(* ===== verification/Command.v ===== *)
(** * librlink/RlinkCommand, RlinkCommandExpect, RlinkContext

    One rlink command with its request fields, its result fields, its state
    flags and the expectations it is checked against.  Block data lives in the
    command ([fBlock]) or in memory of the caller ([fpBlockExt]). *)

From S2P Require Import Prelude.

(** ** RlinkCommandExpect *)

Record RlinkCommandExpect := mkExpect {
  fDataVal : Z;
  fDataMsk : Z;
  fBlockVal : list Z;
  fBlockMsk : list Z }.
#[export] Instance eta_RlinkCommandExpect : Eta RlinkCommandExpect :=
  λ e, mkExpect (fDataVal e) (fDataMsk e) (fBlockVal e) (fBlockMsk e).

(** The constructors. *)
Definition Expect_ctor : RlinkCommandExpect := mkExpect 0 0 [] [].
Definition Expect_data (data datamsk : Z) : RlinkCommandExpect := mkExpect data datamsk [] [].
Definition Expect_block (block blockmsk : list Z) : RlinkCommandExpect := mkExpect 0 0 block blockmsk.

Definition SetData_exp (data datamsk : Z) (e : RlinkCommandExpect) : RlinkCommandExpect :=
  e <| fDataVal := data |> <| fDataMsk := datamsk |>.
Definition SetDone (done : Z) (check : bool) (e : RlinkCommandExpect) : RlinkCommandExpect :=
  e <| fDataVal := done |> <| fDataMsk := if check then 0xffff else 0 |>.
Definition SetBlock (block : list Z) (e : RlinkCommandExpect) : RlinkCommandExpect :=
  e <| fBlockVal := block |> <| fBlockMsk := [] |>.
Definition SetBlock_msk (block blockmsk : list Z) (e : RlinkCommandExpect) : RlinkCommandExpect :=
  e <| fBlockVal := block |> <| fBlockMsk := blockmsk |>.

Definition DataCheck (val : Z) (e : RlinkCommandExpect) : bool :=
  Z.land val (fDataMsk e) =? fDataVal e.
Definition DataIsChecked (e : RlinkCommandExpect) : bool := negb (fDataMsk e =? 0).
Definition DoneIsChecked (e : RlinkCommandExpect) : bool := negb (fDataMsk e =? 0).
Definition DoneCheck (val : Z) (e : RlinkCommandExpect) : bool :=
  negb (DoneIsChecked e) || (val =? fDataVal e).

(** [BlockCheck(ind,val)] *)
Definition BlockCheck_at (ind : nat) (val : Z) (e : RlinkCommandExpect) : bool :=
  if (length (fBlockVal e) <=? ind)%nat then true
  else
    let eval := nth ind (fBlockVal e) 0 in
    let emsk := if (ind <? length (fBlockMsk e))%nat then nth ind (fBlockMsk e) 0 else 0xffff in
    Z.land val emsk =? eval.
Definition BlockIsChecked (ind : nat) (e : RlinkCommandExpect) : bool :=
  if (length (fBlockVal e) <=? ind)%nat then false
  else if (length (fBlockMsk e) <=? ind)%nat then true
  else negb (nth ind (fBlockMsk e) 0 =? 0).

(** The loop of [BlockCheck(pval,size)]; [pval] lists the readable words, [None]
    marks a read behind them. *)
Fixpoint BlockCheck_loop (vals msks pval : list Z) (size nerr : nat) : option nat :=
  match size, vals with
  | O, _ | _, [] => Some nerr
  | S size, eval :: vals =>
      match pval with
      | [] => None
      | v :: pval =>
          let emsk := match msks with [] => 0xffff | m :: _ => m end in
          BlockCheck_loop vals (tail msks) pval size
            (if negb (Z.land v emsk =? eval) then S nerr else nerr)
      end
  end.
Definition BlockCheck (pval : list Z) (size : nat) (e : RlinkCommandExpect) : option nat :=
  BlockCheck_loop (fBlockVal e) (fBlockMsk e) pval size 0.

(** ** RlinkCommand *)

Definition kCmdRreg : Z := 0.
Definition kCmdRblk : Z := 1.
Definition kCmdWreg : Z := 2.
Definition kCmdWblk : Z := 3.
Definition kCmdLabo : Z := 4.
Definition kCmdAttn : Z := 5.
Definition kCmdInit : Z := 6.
──────────────────────────────
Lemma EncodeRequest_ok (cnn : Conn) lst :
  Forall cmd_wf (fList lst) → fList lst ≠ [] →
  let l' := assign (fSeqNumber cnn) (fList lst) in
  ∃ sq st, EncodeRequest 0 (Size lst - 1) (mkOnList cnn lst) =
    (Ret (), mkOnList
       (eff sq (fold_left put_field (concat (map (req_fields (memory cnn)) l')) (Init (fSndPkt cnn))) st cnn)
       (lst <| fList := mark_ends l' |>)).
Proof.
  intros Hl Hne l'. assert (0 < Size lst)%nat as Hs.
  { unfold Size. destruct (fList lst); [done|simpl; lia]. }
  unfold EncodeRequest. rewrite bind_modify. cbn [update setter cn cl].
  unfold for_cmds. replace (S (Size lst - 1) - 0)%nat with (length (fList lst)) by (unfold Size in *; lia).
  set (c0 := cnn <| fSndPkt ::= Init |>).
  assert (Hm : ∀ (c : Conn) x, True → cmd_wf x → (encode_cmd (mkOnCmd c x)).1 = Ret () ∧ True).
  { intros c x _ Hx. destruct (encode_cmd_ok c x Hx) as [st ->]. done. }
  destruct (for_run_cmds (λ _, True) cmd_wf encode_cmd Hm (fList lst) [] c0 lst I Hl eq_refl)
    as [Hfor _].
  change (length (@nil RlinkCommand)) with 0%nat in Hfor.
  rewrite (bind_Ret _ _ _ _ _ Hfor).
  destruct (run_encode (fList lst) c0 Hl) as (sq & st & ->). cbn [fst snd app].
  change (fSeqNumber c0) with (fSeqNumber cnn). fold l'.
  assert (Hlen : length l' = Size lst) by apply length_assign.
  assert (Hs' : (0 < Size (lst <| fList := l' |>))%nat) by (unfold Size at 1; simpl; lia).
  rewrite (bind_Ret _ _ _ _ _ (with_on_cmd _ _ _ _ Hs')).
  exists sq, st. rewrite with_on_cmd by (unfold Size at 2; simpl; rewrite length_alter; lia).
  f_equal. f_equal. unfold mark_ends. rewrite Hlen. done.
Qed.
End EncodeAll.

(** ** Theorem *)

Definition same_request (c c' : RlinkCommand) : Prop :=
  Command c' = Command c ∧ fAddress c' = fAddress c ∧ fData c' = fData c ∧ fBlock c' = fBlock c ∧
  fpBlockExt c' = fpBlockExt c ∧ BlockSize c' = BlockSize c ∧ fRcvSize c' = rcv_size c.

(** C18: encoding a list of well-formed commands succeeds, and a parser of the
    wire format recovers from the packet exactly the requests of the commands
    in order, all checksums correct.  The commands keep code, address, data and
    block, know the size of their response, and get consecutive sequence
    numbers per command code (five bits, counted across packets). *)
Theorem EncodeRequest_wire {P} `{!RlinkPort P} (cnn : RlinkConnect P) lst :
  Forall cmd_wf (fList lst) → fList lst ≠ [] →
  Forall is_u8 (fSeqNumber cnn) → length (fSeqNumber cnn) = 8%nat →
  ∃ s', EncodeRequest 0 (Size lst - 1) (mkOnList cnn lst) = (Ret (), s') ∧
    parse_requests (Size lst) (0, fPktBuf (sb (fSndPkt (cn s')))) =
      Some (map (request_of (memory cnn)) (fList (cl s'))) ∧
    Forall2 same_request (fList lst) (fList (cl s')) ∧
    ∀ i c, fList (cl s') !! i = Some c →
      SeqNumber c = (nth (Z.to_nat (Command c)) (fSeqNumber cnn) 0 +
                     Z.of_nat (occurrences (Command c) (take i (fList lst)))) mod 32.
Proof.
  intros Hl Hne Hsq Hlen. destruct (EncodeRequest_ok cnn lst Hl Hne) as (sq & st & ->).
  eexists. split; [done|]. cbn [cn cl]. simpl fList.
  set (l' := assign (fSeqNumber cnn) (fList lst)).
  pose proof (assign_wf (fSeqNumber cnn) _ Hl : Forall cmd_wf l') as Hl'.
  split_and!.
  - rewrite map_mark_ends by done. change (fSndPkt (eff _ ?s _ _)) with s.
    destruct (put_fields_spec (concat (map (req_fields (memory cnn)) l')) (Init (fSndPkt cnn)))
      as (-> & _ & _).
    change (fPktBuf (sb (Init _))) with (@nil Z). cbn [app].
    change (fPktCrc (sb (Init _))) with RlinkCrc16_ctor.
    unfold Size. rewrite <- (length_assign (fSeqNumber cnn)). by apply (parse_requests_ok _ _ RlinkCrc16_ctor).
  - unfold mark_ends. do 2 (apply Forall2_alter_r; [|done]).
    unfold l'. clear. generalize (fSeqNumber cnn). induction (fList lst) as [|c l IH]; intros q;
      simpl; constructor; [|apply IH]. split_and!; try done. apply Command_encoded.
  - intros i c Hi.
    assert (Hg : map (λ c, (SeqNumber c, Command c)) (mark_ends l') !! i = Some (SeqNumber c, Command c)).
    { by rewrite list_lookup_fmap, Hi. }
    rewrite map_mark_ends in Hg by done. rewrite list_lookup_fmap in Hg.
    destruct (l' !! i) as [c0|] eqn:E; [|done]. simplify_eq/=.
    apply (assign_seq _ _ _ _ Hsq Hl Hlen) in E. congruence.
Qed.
──────────────────────────────
## [The task]
In your answer, include only the lines above starting at the line that holds "fpBlockExt c' = fpBlockExt" and ending at the line that holds "Forall is_u8 (fSeqNumber", copied exactly.

## [Expected answer]
  fpBlockExt c' = fpBlockExt c ∧ BlockSize c' = BlockSize c ∧ fRcvSize c' = rcv_size c.

(** C18: encoding a list of well-formed commands succeeds, and a parser of the
    wire format recovers from the packet exactly the requests of the commands
    in order, all checksums correct.  The commands keep code, address, data and
    block, know the size of their response, and get consecutive sequence
    numbers per command code (five bits, counted across packets). *)
Theorem EncodeRequest_wire {P} `{!RlinkPort P} (cnn : RlinkConnect P) lst :
  Forall cmd_wf (fList lst) → fList lst ≠ [] →
  Forall is_u8 (fSeqNumber cnn) → length (fSeqNumber cnn) = 8%nat →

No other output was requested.